Is this an overload problem or a known bug?

This setup was fine since Jan 2018 but I noticed the same problem yesterday and today at approx. the same time. The only change during this time was a BIOS update to mitigate intel flaws on the hypervisor. VMs since use a secured version of QEMU-KVM.

Thank you very much.

There is a blog post[1] talking about what a task processor queue reached message means.

[1] https://blogs.asterisk.org/2016/07/13/asterisk-task-processor-queue-size-warnings/

I found and read this blog post but I have to admit, I am not sure how to proceed.

This problem seems to be similar to:

Core-Dumps are enabled but this is no crash, so I am unable to show any backtrace (DONT_OPTIMIZE and BETTER_BACKTRACES are set).

I will try to create a manual core dump when this happens again.

Do you have a hint for me in the mean time?

I’d first suggest upgrading to the latest version, as we do fix and tweak things. Secondly you have to determine what is causing the system to be slow on processing and why.

Ok, I am already preparing 13.21-cert2 but it is not production ready with my adjustments yet.
I will monitor the VMs behaviour and add more RAM and CPUs to it as the hardware is dedicated to this VM (it’s just a VM to be able to migrate easy between hosts).
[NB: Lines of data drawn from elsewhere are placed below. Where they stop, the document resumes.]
(** [s.replace(old, new)] for a non-empty [old]: occurrences are found from
    the left and do not overlap.  [skip] counts the characters of the
    occurrence just replaced that are still to be passed over. *)
Fixpoint replace_from (old new : string) (skip : nat) (s : string) : string :=
  match s with
  | EmptyString => EmptyString
  | String c s' =>
      match skip with
      | S k => replace_from old new k s'
      | O =>
          if startswith old s
          then new ++ replace_from old new (String.length old - 1) s'
          else String c (replace_from old new 0 s')
      end
  end.

Definition replace (old new s : string) : string := replace_from old new 0 s.

(** [s.split(sep)[0]] for a non-empty [sep]: the text before the first
    occurrence of [sep], the whole of [s] when there is none. *)
Fixpoint split_head (sep s : string) : string :=
  match s with
  | EmptyString => EmptyString
  | String c s' => if startswith sep s then EmptyString else String c (split_head sep s')
  end.

(** [s.split(sep)[-1]] for a one-character [sep]: the text after the last
    occurrence, the whole of [s] when there is none.  [acc] is the piece
    being read. *)
Fixpoint split_last_from (sep : ascii) (acc s : string) : string :=
  match s with
  | EmptyString => acc
  | String c s' =>
      if Ascii.eqb c sep then split_last_from sep EmptyString s'
      else split_last_from sep (acc ++ String c EmptyString) s'
  end.

Definition split_last (sep : ascii) (s : string) : string :=
  split_last_from sep EmptyString s.

(** [str(n)] for a length *)
Definition str_of_nat (n : nat) : string := NilEmpty.string_of_uint (Nat.to_uint n).

End PyStr.

(** ** Path mapper *)

(** [get_dme_directory(full_path, initial_path, vault)].  [path[0]] cannot
    raise: [path] holds at least the separator that follows the vault (see
    [get_dme_directory_path_nonempty]). *)
Definition get_dme_directory (full_path initial_path vault : string) : string :=
  let path := vault ++ "/" ++ PyStr.slice_from (String.length initial_path) full_path in
  let path := PyStr.replace "//" "/" path in
  match String.get 0 path with
  | Some c => if negb (Ascii.eqb c "/") then "/" ++ path else path
  | None => "/" ++ path
  end.

(** ** Python [str] and its code points *)

Module PyUnicode.

(** A Python [str] is a sequence of Unicode code points; a [string] holds
    its UTF-8 bytes, which is also how a string literal of this file is
    read.  For text made of ASCII characters the two are the same. *)
Definition byte (c : ascii) : N := N_of_ascii c.

Definition continuation (c : ascii) : bool :=
  ((128 <=? byte c) && (byte c <=? 191))%N.

(** The low six bits of a continuation byte. *)
Definition low (c : ascii) : N := (byte c - 128)%N.

Definition two (b0 b1 : ascii) : N := ((byte b0 - 192) * 64 + low b1)%N.
Definition three (b0 b1 b2 : ascii) : N :=
  ((byte b0 - 224) * 4096 + low b1 * 64 + low b2)%N.
Definition four (b0 b1 b2 b3 : ascii) : N :=
  ((byte b0 - 240) * 262144 + low b1 * 4096 + low b2 * 64 + low b3)%N.

(** The code points of the text, in order.  Each is written in the
    shortest of the one to four byte forms; [None] stands for a byte that
    begins none of them (no [str] has such bytes). *)
Fixpoint decode (s : string) : list (option N) :=
  match s with
  | EmptyString => []
  | String b0 s1 =>
      if (byte b0 <? 128)%N then Some (byte b0) :: decode s1
      else
        match s1 with
        | EmptyString => [None]
        | String b1 s2 =>
            if ((194 <=? byte b0) && (byte b0 <=? 223))%N && continuation b1
            then Some (two b0 b1) :: decode s2
            else
              match s2 with
              | EmptyString => None :: decode s1
              | String b2 s3 =>
                  if ((224 <=? byte b0) && (byte b0 <=? 239))%N
                     && continuation b1 && continuation b2
                     && (2048 <=? three b0 b1 b2)%N
                  then Some (three b0 b1 b2) :: decode s3
                  else
                    match s3 with
                    | EmptyString => None :: decode s1
                    | String b3 s4 =>
                        if ((240 <=? byte b0) && (byte b0 <=? 244))%N
                           && continuation b1 && continuation b2 && continuation b3
                           && ((65536 <=? four b0 b1 b2 b3)
                               && (four b0 b1 b2 b3 <=? 1114111))%N
                        then Some (four b0 b1 b2 b3) :: decode s4
                        else None :: decode s1
                    end
              end
        end
  end.

(** [PyUnicode_IS_ASCII] *)
Fixpoint is_ascii (s : string) : bool :=
  match s with
  | EmptyString => true
  | String c s' => (byte c <? 128)%N && is_ascii s'
  end.

(** [Py_UNICODE_ISSPACE]: the code points that are white space. *)
Definition isspace (cp : N) : bool :=
  (((9 <=? cp) && (cp <=? 13)) || ((28 <=? cp) && (cp <=? 32))
   || (cp =? 133) || (cp =? 160) || (cp =? 5760)
   || ((8192 <=? cp) && (cp <=? 8202))
   || (cp =? 8232) || (cp =? 8233) || (cp =? 8239) || (cp =? 8287)
   || (cp =? 12288))%N.

(** Where the decimal digits are: each entry is the code point of a digit
    zero, and the nine code points after it are the digits one to nine of
    the same script (Unicode 14.0, the character database of CPython
    3.11). *)
Definition digit_zeros : list N :=
  [48; 1632; 1776; 1984; 2406; 2534; 2662; 2790; 2918; 3046; 3174; 3302;
   3430; 3558; 3664; 3792; 3872; 4160; 4240; 6112; 6160; 6470; 6608; 6784;
   6800; 6992; 7088; 7232; 7248; 42528; 43216; 43264; 43472; 43504; 43600;
   44016; 65296; 66720; 68912; 69734; 69872; 69942; 70096; 70384; 70736;
   70864; 71248; 71360; 71472; 71904; 72016; 72784; 73040; 73120; 92768;
   92864; 93008; 120782; 120792; 120802; 120812; 120822; 123200; 123632;
   125264; 130032]%N.

(** [Py_UNICODE_TODECIMAL]: the value of a decimal digit of any script. *)
Definition todecimal (cp : N) : option N :=
  option_map (fun z => (cp - z)%N)
             (find (fun z => ((z <=? cp) && (cp <? z + 10))%N) digit_zeros).

(** The loop of [_PyUnicode_TransformDecimalAndSpaceToASCII]: an ASCII
    code point below 127 is kept, white space becomes a blank, a decimal
    digit becomes its ASCII digit, and at anything else the text ends with
    a question mark. *)
Fixpoint to_ascii (l : list (option N)) : string :=
  match l with
  | [] => EmptyString
  | None :: _ => "?"
  | Some cp :: l' =>
      if (cp <? 127)%N then String (ascii_of_N cp) (to_ascii l')
      else if isspace cp then String " " (to_ascii l')
      else
        match todecimal cp with
        | Some d => String (ascii_of_N (48 + d)) (to_ascii l')
        | None => "?"
        end
  end.

(** [_PyUnicode_TransformDecimalAndSpaceToASCII]: ASCII text is returned as
    it is. *)
Definition transform_decimal_and_space_to_ascii (s : string) : string :=
  if is_ascii s then s else to_ascii (decode s).

End PyUnicode.

(** ** Python's [float(str)] *)

Module PyFloat.

(** A Python float is an IEEE 754 binary64 number. *)
Definition prec : Z := 53.
Definition emax : Z := 1024.

Definition code (c : ascii) : nat := nat_of_ascii c.

(** [Py_ISSPACE]: tab, line feed, vertical tab, form feed, carriage return
    and space. *)
Definition isspace (c : ascii) : bool :=
  ((9 <=? code c) && (code c <=? 13))%nat || (code c =? 32)%nat.

(** [Py_ISDIGIT] *)
Definition isdigit (c : ascii) : bool :=
  ((48 <=? code c) && (code c <=? 57))%nat.

Definition digit_val (c : ascii) : Z := Z.of_nat (code c - 48).

(** [Py_TOLOWER] *)
Definition tolower (c : ascii) : ascii :=
  if ((65 <=? code c) && (code c <=? 90))%nat then ascii_of_nat (code c + 32) else c.

(** Underscores between digits are dropped before the text is read; one
    that does not follow a digit, or is not followed by one, is an error
    ([_Py_string_to_number_with_underscores]).  [prev] is the character
    before [s]. *)
Fixpoint strip_underscores (prev : ascii) (s : string) : option string :=
  match s with
  | EmptyString => if Ascii.eqb prev "_" then None else Some EmptyString
  | String c s' =>
      if Ascii.eqb c "_" then
        if isdigit prev then strip_underscores c s' else None
      else if Ascii.eqb prev "_" && negb (isdigit c) then None
      else option_map (String c) (strip_underscores c s')
  end.

Fixpoint lstrip (s : string) : string :=
  match s with
  | String c s' => if isspace c then lstrip s' else s
  | EmptyString => EmptyString
  end.

Fixpoint rstrip (s : string) : string :=
  match s with
  | EmptyString => EmptyString
  | String c s' =>
      match rstrip s' with
      | EmptyString => if isspace c then EmptyString else String c EmptyString
      | r => String c r
      end
  end.

(** An optional sign: [true] for [-]. *)
Definition read_sign (s : string) : bool * string :=
  match s with
  | String "-" s' => (true, s')
  | String "+" s' => (false, s')
  | _ => (false, s)
  end.

(** A run of decimal digits: its value on top of [acc], how many digits
    were read on top of [n], and the text that follows. *)
Fixpoint read_digits (acc : Z) (n : nat) (s : string) : Z * nat * string :=
  match s with
  | String c s' =>
      if isdigit c then read_digits (10 * acc + digit_val c) (S n) s'
      else (acc, n, s)
  | EmptyString => (acc, n, s)
  end.

(** [case_insensitive_match(s, t)] for a lower-case [t]; gives the text
    after the match. *)
Fixpoint match_nocase (t s : string) : option string :=
  match t, s with
  | EmptyString, _ => Some s
  | String a t', String b s' =>
      if Ascii.eqb (tolower b) a then match_nocase t' s' else None
  | String _ _, EmptyString => None
  end.

(** The binary64 number nearest to [m * 10^e10] (ties to even), with the
    sign [neg]; overflow gives an infinity, underflow a zero. *)
Definition of_decimal (neg : bool) (m e10 : Z) : spec_float :=
  match m with
  | Zpos _ =>
      let num := (m * 10 ^ Z.max e10 0)%Z in
      let den := (10 ^ Z.max (- e10) 0)%Z in
      SFdiv prec emax (S754_finite neg (Z.to_pos num) 0)
                      (S754_finite false (Z.to_pos den) 0)
  | _ => S754_zero neg
  end.

(** [_Py_dg_strtod]: sign, digits, optional point and digits, optional
    exponent.  Gives the value and the text left unread; [None] when there
    is no digit to read.  An [e] that no exponent digit follows is left
    unread. *)
Definition dg_strtod (s : string) : option (spec_float * string) :=
  let '(neg, s1) := read_sign s in
  let '(m1, n1, s2) := read_digits 0 0 s1 in
  let '(m, nfrac, s3) :=
    match s2 with
    | String "." s2' => read_digits m1 0 s2'
    | _ => (m1, 0%nat, s2)
    end in
  if (n1 + nfrac =? 0)%nat then None
  else
    let '(e, s4) :=
      match s3 with
      | String c s3' =>
          if Ascii.eqb (tolower c) "e" then
            let '(eneg, t) := read_sign s3' in
            let '(ev, en, r) := read_digits 0 0 t in
            if (en =? 0)%nat then (0%Z, s3)
            else ((if eneg then - ev else ev)%Z, r)
          else (0%Z, s3)
      | EmptyString => (0%Z, s3)
      end in
    Some (of_decimal neg m (e - Z.of_nat nfrac), s4).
This is just a workaround but might lower the occurrence in the meantime.

Thanks for your feedback!

After some further debugging with journalctl, I noticed that both mysql servers where backed up (lvm snapshot) 10 minutes before the outage. One is for endpoints and main tables (replicated) and one is with local-only stoarge for CDRs. This might introduced lags during prime time.

ODBC/realtime also produce blocked tasks, is this assumption correct?

Yes, that can cause things to get blocked.